### ASSIGNED TASK
Find the word "intros" below. Copy each line that has it.

(Dataset entries)

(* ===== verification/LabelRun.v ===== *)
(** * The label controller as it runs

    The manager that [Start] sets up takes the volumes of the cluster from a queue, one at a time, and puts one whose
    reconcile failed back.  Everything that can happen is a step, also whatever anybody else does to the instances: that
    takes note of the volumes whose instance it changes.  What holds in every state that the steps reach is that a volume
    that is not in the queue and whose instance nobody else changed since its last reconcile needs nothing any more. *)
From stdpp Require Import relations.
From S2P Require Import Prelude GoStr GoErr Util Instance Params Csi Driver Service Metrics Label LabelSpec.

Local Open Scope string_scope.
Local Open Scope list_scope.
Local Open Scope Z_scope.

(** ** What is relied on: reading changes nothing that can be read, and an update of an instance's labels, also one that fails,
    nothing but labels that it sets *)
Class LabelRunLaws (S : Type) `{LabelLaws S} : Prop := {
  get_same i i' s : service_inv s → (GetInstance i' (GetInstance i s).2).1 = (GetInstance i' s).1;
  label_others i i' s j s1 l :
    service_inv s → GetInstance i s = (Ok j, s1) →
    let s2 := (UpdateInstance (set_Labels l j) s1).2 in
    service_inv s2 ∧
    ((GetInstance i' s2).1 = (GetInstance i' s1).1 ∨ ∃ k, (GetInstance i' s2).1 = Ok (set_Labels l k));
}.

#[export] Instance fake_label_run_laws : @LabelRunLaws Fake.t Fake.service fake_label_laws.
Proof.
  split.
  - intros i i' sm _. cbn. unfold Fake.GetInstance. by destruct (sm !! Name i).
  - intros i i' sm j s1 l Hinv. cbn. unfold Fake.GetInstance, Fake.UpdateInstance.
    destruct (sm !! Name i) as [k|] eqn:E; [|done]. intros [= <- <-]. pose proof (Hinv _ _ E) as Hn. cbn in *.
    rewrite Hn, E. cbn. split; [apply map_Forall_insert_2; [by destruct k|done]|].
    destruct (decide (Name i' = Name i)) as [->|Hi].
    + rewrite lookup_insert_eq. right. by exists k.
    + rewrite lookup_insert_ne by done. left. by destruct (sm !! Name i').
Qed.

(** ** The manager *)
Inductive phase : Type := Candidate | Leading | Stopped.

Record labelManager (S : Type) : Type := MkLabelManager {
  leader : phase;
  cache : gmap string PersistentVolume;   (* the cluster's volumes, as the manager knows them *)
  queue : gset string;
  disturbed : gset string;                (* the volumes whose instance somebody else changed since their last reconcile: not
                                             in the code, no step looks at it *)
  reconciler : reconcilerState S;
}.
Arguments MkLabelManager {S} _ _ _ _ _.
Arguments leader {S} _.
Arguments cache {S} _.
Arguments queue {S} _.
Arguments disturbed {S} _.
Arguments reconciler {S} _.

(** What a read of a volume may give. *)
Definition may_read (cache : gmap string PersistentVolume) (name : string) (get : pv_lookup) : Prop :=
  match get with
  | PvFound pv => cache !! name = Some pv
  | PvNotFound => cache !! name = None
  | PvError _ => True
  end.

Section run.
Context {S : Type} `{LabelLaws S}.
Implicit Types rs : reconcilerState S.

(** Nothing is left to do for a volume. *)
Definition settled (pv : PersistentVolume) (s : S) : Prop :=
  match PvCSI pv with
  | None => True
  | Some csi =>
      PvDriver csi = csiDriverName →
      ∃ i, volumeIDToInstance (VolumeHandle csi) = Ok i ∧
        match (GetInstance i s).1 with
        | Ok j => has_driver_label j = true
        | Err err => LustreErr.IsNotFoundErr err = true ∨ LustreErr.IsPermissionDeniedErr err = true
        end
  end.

### WORKED SOLUTION
  - intros i i' sm _. cbn. unfold Fake.GetInstance. by destruct (sm !! Name i).
  - intros i i' sm j s1 l Hinv. cbn. unfold Fake.GetInstance, Fake.UpdateInstance.
    destruct (sm !! Name i) as [k|] eqn:E; [|done]. intros [= <- <-]. pose proof (Hinv _ _ E) as Hn. cbn in *.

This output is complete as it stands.